Lives of the fellows

Keith Samuel Millingen

b.5 August 1922 d.30 September 1994
OAM(1993) MB BS Sydney(1945) MRCP Edin(1949) MRCP(1950) MRACP (1952) FRACP(1965) FRCP Edin(1968) FRCP(1977)

Among Keith Samuel Millingen’s many achievements was the establishment of the medical school in Tasmania. He waged a relentless struggle over many years and such was his commitment to the training of young doctors in Tasmania and the future of the medical school that in 1973 he sacrificed his private practice to join the foundation professor of medicine, the late Albert Baikie, to ensure that the new venture was a success.

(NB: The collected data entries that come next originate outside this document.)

(** X13. [updateFile] rewrites one row and nothing else: on a well-formed
    store every session's file list keeps its files and their order, only
    the file with the given id has its [content] and [updatedAt] replaced;
    the row returned is the row stored; an unknown id returns [undefined]
    and changes nothing. *)
Theorem updateFile_rewrites_one_file (id : Z) (content : option string)
    (now : nat) (s : t) :
  wf s →
  let r := updateFile id content now s in
  let upd f := File.mk (File.id f) (File.sessionId f) (File.name f) content
                 (File.language f) (File.createdAt f) now in
  (∀ sid, getSessionFiles r.2 sid
          = (λ f, if decide (File.id f = id) then upd f else f)
              <$> getSessionFiles s sid)
  ∧ (∀ id', id' ≠ id → getFile r.2 id' = getFile s id')
  ∧ r.1 = upd <$> getFile s id
  ∧ getFile r.2 id = r.1
  ∧ (getFile s id = None → r.2 = s).
Proof.
  intros (_ & _ & _ & (_ & Hnd & _) & _ & _ & _ & Rf & _). cbn zeta.
  unfold updateFile, getSessionFiles.
  destruct (getFile s id) as [x|] eqn:Hg; cbn [fst snd].
  - unfold getFile in *. cbn [files with_files]. split_and!.
    + intros sid.
      rewrite (jsmap_values_set_old File.id) by (done || by rewrite Hg).
      rewrite <- filter_fmap_stable by (intros f; by case_decide).
      f_equal. apply list_fmap_ext. intros i f Hf.
      case_decide as Hid; [| done].
      apply list_elem_of_lookup_2 in Hf.
      apply (jsmap_values_get File.id) in Hf; [| done | done].
      rewrite Hid in Hf. congruence.
    + intros id' Hne. by apply jsmap_get_set_ne.
    + done.
    + by rewrite jsmap_get_set_eq.
    + done.
  - split_and!; try done.
    intros sid. rewrite <- (list_fmap_id (filter _ _)) at 1.
    apply list_fmap_ext. intros i f Hf. case_decide as Hid; [| done].
    apply list_elem_of_lookup_2, list_elem_of_filter in Hf as [_ Hf].
    apply (jsmap_values_get File.id) in Hf; [| done | done].
    unfold getFile in Hg. rewrite Hid in Hf. congruence.
Qed.

(** X14. [removeSkill] answers [true] exactly when some user had a skill
    with that id; on a well-formed store every user's skill list then loses
    that skill and nothing else, in the same order, and removing the same
    id again answers [false] and changes nothing. *)
Theorem removeSkill_reports (id : Z) (s : t) :
  wf s →
  let r := removeSkill id s in
  (r.1 = true ↔ ∃ u sk, sk ∈ getUserSkills s u ∧ Skill.id sk = id)
  ∧ (∀ u, getUserSkills r.2 u
          = filter (λ sk, Skill.id sk ≠ id) (getUserSkills s u))
  ∧ removeSkill id r.2 = (false, r.2).
Proof.
  intros (_ & (_ & Hnd & _) & _ & _ & _ & Rsk & _). cbn zeta.
  unfold removeSkill, getUserSkills. cbn [fst snd skills].
  split_and!.
  - unfold JsMap.delete. cbn [fst]. rewrite bool_decide_eq_true. split.
    + intros [sk Hsk]. exists (Skill.userId sk), sk.
      apply jsmap_get_Some_in in Hsk as Hin. split; [| by apply Rsk in Hin].
      apply list_elem_of_filter. split; [done |].
      apply list_elem_of_fmap. by exists (id, sk).
    + intros (u & sk & [_ Hin]%list_elem_of_filter & Hid).
      apply (jsmap_values_get Skill.id) in Hin; [| done | done].
      rewrite Hid in Hin. by exists sk.
  - intros u. rewrite (jsmap_values_delete Skill.id) by done.
    apply filter_comm.
  - rewrite jsmap_delete_absent by apply jsmap_delete_get. done.
Qed.

End MemStorage_facts.

(** ** The HTTP routes over [MemStorage] *)

Section Server_facts.

Import MemStorage Server.

Lemma js_find_None {A : Type} (p : A → bool) (l : list A) :
  js_find p l = None ↔ ∀ x, x ∈ l → p x = false.
Proof.
  induction l as [| y l IH]; cbn.
  - split; [by intros _ ? ?%elem_of_nil | done].
  - destruct (p y) eqn:Hy.
    + split; [done |]. intros Hall.
      specialize (Hall y (list_elem_of_here _ _)). congruence.
    + rewrite IH. split.
      * intros Hall x [-> | ?]%elem_of_cons; [done | by apply Hall].
      * intros Hall x Hx. by apply Hall, list_elem_of_further.
Qed.

Lemma js_find_Some {A : Type} (p : A → bool) (l : list A) (x : A) :
  js_find p l = Some x → x ∈ l ∧ p x = true.
Proof.
  induction l as [| y l IH]; cbn; [done |].
  destruct (p y) eqn:Hy.
  - intros [= ->]. split; [apply list_elem_of_here | done].
  - intros [? ?]%IH. split; [by apply list_elem_of_further | done].
Qed.

(** Where a key is unique, looking a row up by it finds that row. *)
Lemma js_find_unique {A B : Type} `{EqDecision B} (f : A → B) (l : list A)
    (x : A) :
  NoDup (f <$> l) → x ∈ l →
  js_find (λ y, bool_decide (f y = f x)) l = Some x.
Proof.
  induction l as [| y l IH]; cbn; [by intros _ ?%elem_of_nil |].
  intros [Hy Hnd]%NoDup_cons [-> | Hin]%elem_of_cons.
  - by rewrite bool_decide_eq_true_2.
  - rewrite bool_decide_eq_false_2; [by apply IH |].
    intros Heq. apply Hy. rewrite Heq. apply list_elem_of_fmap. by exists x.
Qed.

Lemma not_taken {B : Type} `{EqDecision B} (f : User.t → B) (l : list User.t)
    (b : B) :
  js_find (λ user, bool_decide (f user = b)) l = None ↔ b ∉ f <$> l.
Proof.
  rewrite js_find_None. split.
  - intros Hall (x & -> & Hx)%list_elem_of_fmap.
    apply Hall in Hx. by rewrite bool_decide_eq_true_2 in Hx.
  - intros Hb x Hx. apply bool_decide_eq_false_2. intros <-.
    apply Hb, list_elem_of_fmap. by exists x.
Qed.

Lemma empty_accounts_ok : accounts_ok empty.
Proof.
  split_and!; cbn; try apply NoDup_nil_2.
  intros ?? ?%elem_of_nil. done.
Qed.

Lemma createUser_accounts_ok (userData : InsertUser.t) (s : MemStorage.t) :
  wf s → accounts_ok s →
  getUserByUsername s (InsertUser.username userData) = None →
  getUserByEmail s (InsertUser.email userData) = None →
  accounts_ok (createUser userData s).2.
Proof.
  intros ((Hc & Hnd & Hk) & _) (Hrows & Hnames & Hmails) Hname Hmail.
  assert (JsMap.get (userIdCounter s) (users s) = None) as Hnone.
  { apply jsmap_get_None. intros Hin. apply Hk in Hin. lia. }
  apply not_taken in Hname, Hmail.
  unfold accounts_ok, createUser, listUsers in *. cbn [snd users].
  split_and!.
  - by apply row_ids_set.
  - rewrite jsmap_set_new by done. unfold JsMap.values in *.
    rewrite !fmap_app. apply NoDup_app.
    split_and!; [done | | apply NoDup_singleton].
    intros x Hx ->%list_elem_of_singleton. by apply Hname.
  - rewrite jsmap_set_new by done. unfold JsMap.values in *.
    rewrite !fmap_app. apply NoDup_app.
    split_and!; [done | | apply NoDup_singleton].
    intros x Hx ->%list_elem_of_singleton. by apply Hmail.
Qed.

(** What [updateUser(id, { isOnline: b })] does to the list of users. *)
Lemma updateUser_online_users (id : Z) (b : bool) (s : MemStorage.t) :
  wf s → row_ids User.id (users s) →
  listUsers (updateUser id (online b) s).2
  = (λ x, if decide (User.id x = id)
          then merge_user x (online b) else x) <$> listUsers s.
Proof.
  intros ((_ & Hnd & _) & _) Hrows.
  unfold updateUser, listUsers.
  destruct (getUser s id) as [user|] eqn:Hg; cbn [snd users with_users];
    unfold getUser in Hg.
  - rewrite (jsmap_values_set_old User.id) by (done || by rewrite Hg).
    apply list_fmap_ext. intros i x Hx. case_decide as Hid; [| done].
    apply list_elem_of_lookup_2 in Hx.
    apply (jsmap_values_get User.id) in Hx; [| done | done].
    rewrite Hid in Hx. congruence.
  - rewrite <- (list_fmap_id (JsMap.values _)) at 1.
    apply list_fmap_ext. intros i x Hx. case_decide as Hid; [| done].
    apply list_elem_of_lookup_2 in Hx.
    apply (jsmap_values_get User.id) in Hx; [| done | done].
    rewrite Hid in Hx. congruence.
Qed.

Lemma updateUser_online_accounts_ok (id : Z) (b : bool) (s : MemStorage.t) :
  wf s → accounts_ok s → accounts_ok (updateUser id (online b) s).2.
Proof.
  intros Hwf (Hrows & Hnames & Hmails). unfold accounts_ok.
  rewrite (updateUser_online_users id b) by done.
  split_and!.
  - unfold updateUser.
    destruct (getUser s id) as [user|] eqn:Hg; cbn [snd users with_users];
      [| done].
    apply row_ids_set; [| done]. cbn.
    by apply Hrows, jsmap_get_Some_in.
  - rewrite <- list_fmap_compose.
    erewrite list_fmap_ext; [exact Hnames |].
    intros i x Hx. cbn. by case_decide.
  - rewrite <- list_fmap_compose.
    erewrite list_fmap_ext; [exact Hmails |].
    intros i x Hx. cbn. by case_decide.
Qed.

Lemma serve_wf (s : MemStorage.t) (req : Request) : wf s → wf (serve s req).
Proof.
  intros Hwf. destruct req; cbn [serve].
  - unfold register. repeat case_match; cbn [snd]; try done.
    by apply (exec_wf (CreateUser _)).
  - unfold login. repeat case_match; cbn [snd]; try done.
    by apply (exec_wf (UpdateUser _ _)).
  - unfold postSkill. repeat case_match; cbn [snd]; try done.
    by apply (exec_wf (AddSkill _ _)).
  - unfold deleteSkill. repeat case_match; cbn [snd]; try done;
      by apply (exec_wf (RemoveSkill _)).
  - unfold postSession. repeat case_match; cbn [snd]; try done.
    by apply (exec_wf (CreateFile _ _)), (exec_wf (CreateSession _ _)).
  - unfold postSessionEnd. repeat case_match; cbn [snd]; try done;
      by apply (exec_wf (EndSession _ _)).
  - unfold postFile. repeat case_match; cbn [snd]; try done.
    by apply (exec_wf (CreateFile _ _)).
  - unfold putFileContent. repeat case_match; cbn [snd]; try done;
      by apply (exec_wf (UpdateFile _ _ _)).
  - unfold postFeedback. repeat case_match; cbn [snd]; try done.
    by apply (exec_wf (AddFeedback _ _)).
  - case_match; [| done]. by apply (exec_wf (UpdateUser _ _)).
  - by apply (exec_wf (UpdateFile _ _ _)).
  - by apply (exec_wf (CreateFile _ _)).
  - by apply (exec_wf (EndSession _ _)).
Qed.

Lemma serve_accounts_ok (s : MemStorage.t) (req : Request) :
  wf s → accounts_ok s → accounts_ok (serve s req).
Proof.
  intros Hwf Hok. destruct req; cbn [serve].
  - unfold register. destruct parsed as [userData|]; [| done].
    destruct (getUserByUsername _ _) eqn:Hname; [done |].
    destruct (getUserByEmail _ _) eqn:Hmail; [done |].
    cbn [snd]. by apply createUser_accounts_ok.
  - unfold login. destruct req_body as [[username password]|]; [| done].
    destruct (username ≫= _); [| done]. case_decide; [| done].
    cbn [snd]. by apply updateUser_online_accounts_ok.
  - unfold postSkill. by repeat case_match.
  - unfold deleteSkill. by repeat case_match.
  - unfold postSession. by repeat case_match.
  - unfold postSessionEnd, endSession. by repeat case_match.
  - unfold postFile. by repeat case_match.
  - unfold putFileContent, updateFile. by repeat case_match.
  - unfold postFeedback. by repeat case_match.
  - case_match; [| done]. by apply updateUser_online_accounts_ok.
  - unfold updateFile. by repeat case_match.
  - done.
  - unfold endSession. by repeat case_match.
Qed.

Lemma serve_all_ok (reqs : list Request) :
  wf (serve_all reqs) ∧ accounts_ok (serve_all reqs).
Proof.
  unfold serve_all. induction reqs as [| req reqs IH] using rev_ind.
  - split; [apply empty_wf | apply empty_accounts_ok].
  - rewrite foldl_app. cbn. destruct IH as [Hwf Hok].
    split; [by apply serve_wf | by apply serve_accounts_ok].
Qed.

(** X15. Whatever requests and socket events the server has handled since
    it started, no two users share a username or an e-mail address, and
    every user is the one found under their own id, username and e-mail
    address. *)
Theorem accounts_stay_unique (reqs : list Request) :
  let s := serve_all reqs in
  NoDup (User.username <$> listUsers s)
  ∧ NoDup (User.email <$> listUsers s)
  ∧ ∀ user, user ∈ listUsers s →
      getUser s (User.id user) = Some user
      ∧ getUserByUsername s (User.username user) = Some user
      ∧ getUserByEmail s (User.email user) = Some user.
Proof.
  cbn zeta. destruct (serve_all_ok reqs) as [Hwf (Hrows & Hnames & Hmails)].
  split_and!; [done | done |]. intros user Hin. split_and!.
  - destruct Hwf as ((_ & Hnd & _) & _).
    by apply (jsmap_values_get User.id).
  - by apply (js_find_unique User.username).
  - by apply (js_find_unique User.email).
Qed.

(** X16. A registration with a valid body is turned down with 409, and
    the store left as it was, exactly when the username or the e-mail
    address is already in use; otherwise the reply is 201 with the new
    user, who had no predecessor under that id, is offline, and comes last
    in the list of users. *)
Theorem register_outcome (userData : InsertUser.t) (s : MemStorage.t) :
  wf s →
  let r := register (Some userData) s in
  let taken :=
    InsertUser.username userData ∈ User.username <$> listUsers s
    ∨ InsertUser.email userData ∈ User.email <$> listUsers s in
  (taken → status r.1 = 409 ∧ r.2 = s)
  ∧ (¬ taken →
     ∃ user,
       r.1 = json 201 (without_password user)
       ∧ User.username user = InsertUser.username userData
       ∧ User.email user = InsertUser.email userData
       ∧ User.isOnline user = false
       ∧ getUser s (User.id user) = None
       ∧ listUsers r.2 = listUsers s ++ [user]).
Proof.
  intros Hwf. cbn zeta. unfold register.
  pose proof (not_taken User.username (listUsers s)
                (InsertUser.username userData)) as Hname.
  pose proof (not_taken User.email (listUsers s)
                (InsertUser.email userData)) as Hmail.
  unfold getUserByUsername, getUserByEmail. unfold listUsers in Hname, Hmail.
  destruct (js_find _ _) as [u1|] eqn:H1.
  { split; [done |]. intros Hfree. exfalso. apply Hfree. left.
    apply dec_stable. rewrite <- Hname. done. }
  destruct (js_find (λ user, bool_decide (User.email user = _)) _)
    as [u2|] eqn:H2.
  { split; [done |]. intros Hfree. exfalso. apply Hfree. right.
    apply dec_stable. rewrite <- Hmail. done. }
  split.
  - intros [Hin | Hin]; exfalso;
      [by apply Hname in Hin | by apply Hmail in Hin].
  - intros _. destruct Hwf as ((Hc & Hnd & Hk) & _).
    assert (JsMap.get (userIdCounter s) (users s) = None) as Hnone.
    { apply jsmap_get_None. intros Hin. apply Hk in Hin. lia. }
    eexists. split_and!; [done | done | done | done | exact Hnone |].
    unfold createUser, listUsers. cbn [fst snd users].
    rewrite jsmap_set_new by done. unfold JsMap.values.
    by rewrite fmap_app.
Qed.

He was born in Brisbane, Queensland, educated at Sydney Church of England Grammar School, and studied medicine at Sydney University, later undertaking two years postgraduate training in the UK, from 1950 to 1952. During his time in Britain he obtained his membership of the College and of the Australasian College, returning to Hobart, Tasmania. He chose neurology as his specialty and soon became renowned for his superb talents as a doctor. He was an outstanding clinical teacher, recognized in 1982 by his academic promotion to reader in medicine on the grounds of excellence in teaching. He was also a gifted lecturer. No one made a greater contribution to the medical school than Millingen and there is no man to whom the students owe a greater debt. He was secretary of the state committee of the Royal Australasian College from 1962 to 1968, when he was elected a fellow. This was followed by his election to the Edinburgh and London Royal Colleges. He retired in 1987, but continued to work as a locum visiting neurologist to the Royal Hobart Hospital, and as an honorary clinical lecturer. He was awarded the OAM for his services to neurology in Tasmania.

He died suddenly from cancer, leaving behind his wife Eileen and three daughters - Prue, Felicity and Samantha.